Connection Pool

In a simple system, you create a fresh connection for each transaction. However, there is a fair overhead for doing that, so instead you can create a set of connection objects and place them in a pool and recycle them. Having a finite pool is also a way of preventing the number of simultaneous threads from growing without bound. In some databases, you pay extra for the extra connections, so you work to squeeze everything through one or a small number of connections.

Two examples of connection pools:

For this in pattern form, see RecycleBin.


I always wondered why it is something that the app developer had to worry about. When the API user asks for a connection reference/object/pointer, they don't care where it came from, a pool or bottle of milk, as long as it works. Why can't that issue be hidden or moved to a centeralized config flag somewhere?

Because connection pooling is not guaranteed to be 100% transparent to both application and database semantics. Getting a connection from a connection pool and getting a fresh new connection to the database, are not exactly the same thing.

I have never understood what the overhead is. Opening a socket is extremely cheap, it should only take about a millisecond on a LAN. If there is some heavy-duty handshaking going on to establish the connection then multiplexing all requests through one socket is another reasonable option. So why is pooling the popular solution?

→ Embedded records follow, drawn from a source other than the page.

(** * Consensus core of the hybrid PoW/PoS ledger: a shallow embedding

    The development follows the C++ sources under [cpp-core]:
    - [crypto/crypto.cpp]: [SHA256], [MerkleTree];
    - [consensus/consensus.cpp]: [ProofOfWorkMiner], [DifficultyAdjustment],
      [BlockValidator];
    - [blockchain/block.cpp]: [BlockHeader::get_target],
      [BlockHeader::meets_difficulty_target], [Block::calculate_merkle_root];
    - [consensus/hybrid_consensus.cpp]: [HybridConsensusEngine];
    - [blockchain/transaction.hpp]: the [UTXOSet] interface.

    Fixed-width unsigned integers are integers of [Z] with the wrap-around
    written out; byte strings are lists of integers below 256. *)

From Stdlib Require Import ZArith List Lia Bool Sorted.
From Stdlib Require Import Floats.SpecFloat.
From stdpp Require Import gmap list.

Local Open Scope Z_scope.

(** ** Machine integers *)

Definition u8 (x : Z) : Z := x mod 2 ^ 8.
Definition u32 (x : Z) : Z := x mod 2 ^ 32.
Definition u64 (x : Z) : Z := x mod 2 ^ 64.

Definition UINT32_MAX : Z := 2 ^ 32 - 1.
Definition UINT64_MAX : Z := 2 ^ 64 - 1.

(** A byte string ([std::vector<uint8_t>], [std::string]). *)
Abbreviation bytes := (list Z).

(** [Hash256 = std::array<uint8_t, 32>]. *)
Abbreviation Hash256 := (list Z).

(** [Hash256{}]: thirty-two zero bytes. *)
Definition Hash256_zero : Hash256 := repeat 0 32.

Definition is_byte (b : Z) : Prop := 0 <= b < 256.

(** [write_uint32_le] / the in-memory image of a [uint32_t] on a
    little-endian machine. *)
Definition le_bytes (n : nat) (v : Z) : bytes :=
  map (fun i => Z.land (Z.shiftr v (8 * Z.of_nat i)) 255) (seq 0 n).

Definition write_uint32_le (v : Z) : bytes := le_bytes 4 v.
Definition write_uint64_le (v : Z) : bytes := le_bytes 8 v.

(** ** SHA-256

    [SHA256::hash] hands its input to OpenSSL's [SHA256_Init],
    [SHA256_Update], [SHA256_Final]; the function computed there is the one
    of FIPS 180-4, which is written out here so that digests can be
    evaluated. *)
Module SHA256.

Definition rotr (n x : Z) : Z :=
  Z.lor (Z.shiftr x n) (u32 (Z.shiftl x (32 - n))).

Definition Ch (x y z : Z) : Z :=
  Z.lxor (Z.land x y) (Z.land (Z.lxor x UINT32_MAX) z).
Definition Maj (x y z : Z) : Z :=
  Z.lxor (Z.lxor (Z.land x y) (Z.land x z)) (Z.land y z).
Definition Sigma0 (x : Z) : Z :=
  Z.lxor (Z.lxor (rotr 2 x) (rotr 13 x)) (rotr 22 x).
Definition Sigma1 (x : Z) : Z :=
  Z.lxor (Z.lxor (rotr 6 x) (rotr 11 x)) (rotr 25 x).
Definition sigma0 (x : Z) : Z :=
  Z.lxor (Z.lxor (rotr 7 x) (rotr 18 x)) (Z.shiftr x 3).
Definition sigma1 (x : Z) : Z :=
  Z.lxor (Z.lxor (rotr 17 x) (rotr 19 x)) (Z.shiftr x 10).

(** The constants of the standard are fractional parts of roots of the
    first primes: [K] holds the first 32 bits of the fractional parts of the
    cube roots of the first 64 primes, [H0] those of the square roots of
    the first 8. *)
Definition is_prime (p : Z) : bool :=
  (2 <=? p)
  && forallb (fun d => negb (p mod Z.of_nat d =? 0) || (p <=? Z.of_nat d))
       (seq 2 18).

(** The primes below 312: there are 64 of them, and 18 * 18 > 312. *)
Definition primes : list Z :=
  filter is_prime (map Z.of_nat (seq 2 310)).

(** The integer cube root, bit by bit from bit [bits - 1] down. *)
Fixpoint cube_root (bits : nat) (n r : Z) : Z :=
  match bits with
  | O => r
  | S b =>
      let c := r + 2 ^ Z.of_nat b in
      if c * c * c <=? n then cube_root b n c else cube_root b n r
  end.

Definition K : list Z :=
  Eval vm_compute in map (fun p => u32 (cube_root 40 (p * 2 ^ 96) 0)) primes.

(** The eight working words. *)
Record state := mkState {
  sa : Z; sb : Z; sc : Z; sd : Z; se : Z; sf : Z; sg : Z; sh : Z }.

Definition root_word (i : nat) : Z :=
  u32 (Z.sqrt (nth i primes 0 * 2 ^ 64)).

Definition H0 : state :=
  Eval vm_compute in
    mkState (root_word 0) (root_word 1) (root_word 2) (root_word 3)
            (root_word 4) (root_word 5) (root_word 6) (root_word 7).

(** Padding: a one bit, zeros up to 56 modulo 64, the bit length on eight
    big-endian bytes. *)
Definition pad (m : bytes) : bytes :=
  let len := Z.of_nat (length m) in
  let zeros := Z.to_nat ((55 - len) mod 64) in
  m ++ [128] ++ repeat 0 zeros ++ rev (le_bytes 8 (8 * len)).
(** The bucket of a client, if it has one, is of the configured rate
    and burst and within range. *)
Definition configured (limit : Q) (b : Z) (o : option rate.Limiter) : Prop :=
  match o with
  | None => True
  | Some lim =>
      rate.limit lim = limit ∧ rate.burst lim = b ∧ rate.in_range lim
  end.

(** One limiter for every mapped identifier, and no other. *)
Definition one_each (σ : World) : Prop :=
  wf σ ∧ length (heap σ) = size (ipLimiterMap σ).

(** * Properties *)

(** ** Programs *)

Lemma run_bind {A B : Type} (env : Env) (m : Prog A) (f : A → Prog B)
    (s : World * ResponseWriter) :
  run env (m ≫= f) s = let '(a, s') := run env m s in run env (f a) s'.
Proof.
  revert s. induction m as [a | X e k IH]; intros s; [reflexivity |].
  change (run env (Vis e (λ x, k x ≫= f)) s
          = (let '(a, s') := run env (Vis e k) s in run env (f a) s')).
  simpl. destruct (handle env e s) as [x s']. apply IH.
Qed.

(** ** The token bucket *)

Section RateFacts.
Import rate.
Local Open Scope Q_scope.

(** Refill is additive, never negative, and grows with the time. *)
Lemma tokensFromDuration_add r (a b : Z) :
  tokensFromDuration r (a + b) == tokensFromDuration r a + tokensFromDuration r b.
Proof.
  unfold tokensFromDuration. destruct (Qle_bool r 0); [ring |].
  rewrite !Qmake_Qdiv, inject_Z_plus. field.
Qed.

Lemma tokensFromDuration_nonneg r (d : Z) :
  0 <= r -> (0 <= d)%Z -> 0 <= tokensFromDuration r d.
Proof.
  intros Hr Hd. unfold tokensFromDuration.
  destruct (Qle_bool r 0); [lra |].
  apply Qmult_le_0_compat; [| exact Hr].
  unfold Qle; simpl. lia.
Qed.

Lemma tokensFromDuration_mono r (a b : Z) :
  0 <= r -> (a <= b)%Z -> tokensFromDuration r a <= tokensFromDuration r b.
Proof.
  intros Hr Hab.
  replace b with (a + (b - a))%Z by lia.
  rewrite tokensFromDuration_add.
  pose proof (tokensFromDuration_nonneg r (b - a) Hr ltac:(lia)). lra.
Qed.

(** Bounds on the bucket after the refill. *)
Lemma advance_le_burst t lim : advance t lim <= inject_Z (burst lim).
Proof.
  unfold advance. 
  destruct (Qle_bool _ _) eqn:E; [apply Qle_bool_iff in E; exact E | lra].
Qed.

Lemma advance_ge t lim (q : Q) :
  0 <= limit lim -> q <= tokens lim -> q <= inject_Z (burst lim) ->
  q <= advance t lim.
Proof.
  intros Hr Hq Hb. unfold advance.
  set (el := if (t <? last lim)%Z then 0%Z else (t - last lim)%Z).
  assert (0 <= el)%Z by (subst el; destruct (Z.ltb_spec t (last lim)); lia).
  pose proof (tokensFromDuration_nonneg (limit lim) el Hr H).
  destruct (Qle_bool _ _); lra.
Qed.

Lemma advance_le_refill t lim :
  (last lim <= t)%Z ->
  advance t lim <= tokens lim + tokensFromDuration (limit lim) (t - last lim).
Proof.
  intros Ht. unfold advance.
  destruct (Z.ltb_spec t (last lim)); [lia |].
  destruct (Qle_bool _ _) eqn:E; [lra |].
  apply not_true_iff_false in E. rewrite Qle_bool_iff in E. lra.
Qed.


(** What one [Allow] does to each field, and when it says yes. *)
Lemma Allow_limit t lim : limit (Allow t lim).2 = limit lim.
Proof. unfold Allow. destruct (Qle_bool _ _); reflexivity. Qed.

Lemma Allow_burst t lim : burst (Allow t lim).2 = burst lim.
Proof. unfold Allow. destruct (Qle_bool _ _); reflexivity. Qed.

Lemma Allow_last t lim : last (Allow t lim).2 = t.
Proof. unfold Allow. destruct (Qle_bool _ _); reflexivity. Qed.

Lemma Allow_true t lim :
  (Allow t lim).1 = true <-> 1 <= advance t lim.
Proof.
  unfold Allow. destruct (Qle_bool _ _) eqn:E; simpl.
  - apply Qle_bool_iff in E. tauto.
  - apply not_true_iff_false in E. rewrite Qle_bool_iff in E.
    split; [discriminate | tauto].
Qed.

Lemma Allow_tokens t lim :
  tokens (Allow t lim).2 ==
  if (Allow t lim).1 then advance t lim - 1 else advance t lim.
Proof. unfold Allow. destruct (Qle_bool _ _); reflexivity. Qed.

It takes about 6 milliseconds to open a connection between a Java app and Microsoft SQL Server, both running locally on my P4 3.5 Ghz Windows box. 6 milliseconds is cheap in some contexts, expensive in others. I suspect the bulk of the time is spent authenticating the connect request.

Doing things solo on a local box is always best; it avoids scaling issues. Pooling only works if the connection is returned to the pool as soon as it can be.

Anyway, do the sums.... 6 ms to establish a connetion, but 1000 connections are needed NOW, that makes 6 secs, but oh, there is also the additional work / overhead to take into account, lets make it 10 secs (finger in air). That's starting to get noticeably slow.

Ok, now lets take the pooling approach, the connection has already been made, so lets say it (overly pessimistically slow) 2 ms to establish a connection, so that is 2 secs for the 1000 connections, and there is no additional work / overhead to take into account.

10s versus 2s, a bit of a no-brainer. Now let's scale it a bit. 1000 more connections are needed a little later, thats an additional 10s versus 2s. Now think of a web site that is getting 1 million hits a day. Would it be better to pool those connections or not? Obviously the numbers have been used to make the point. In a simple system, as has been said, this isn't important.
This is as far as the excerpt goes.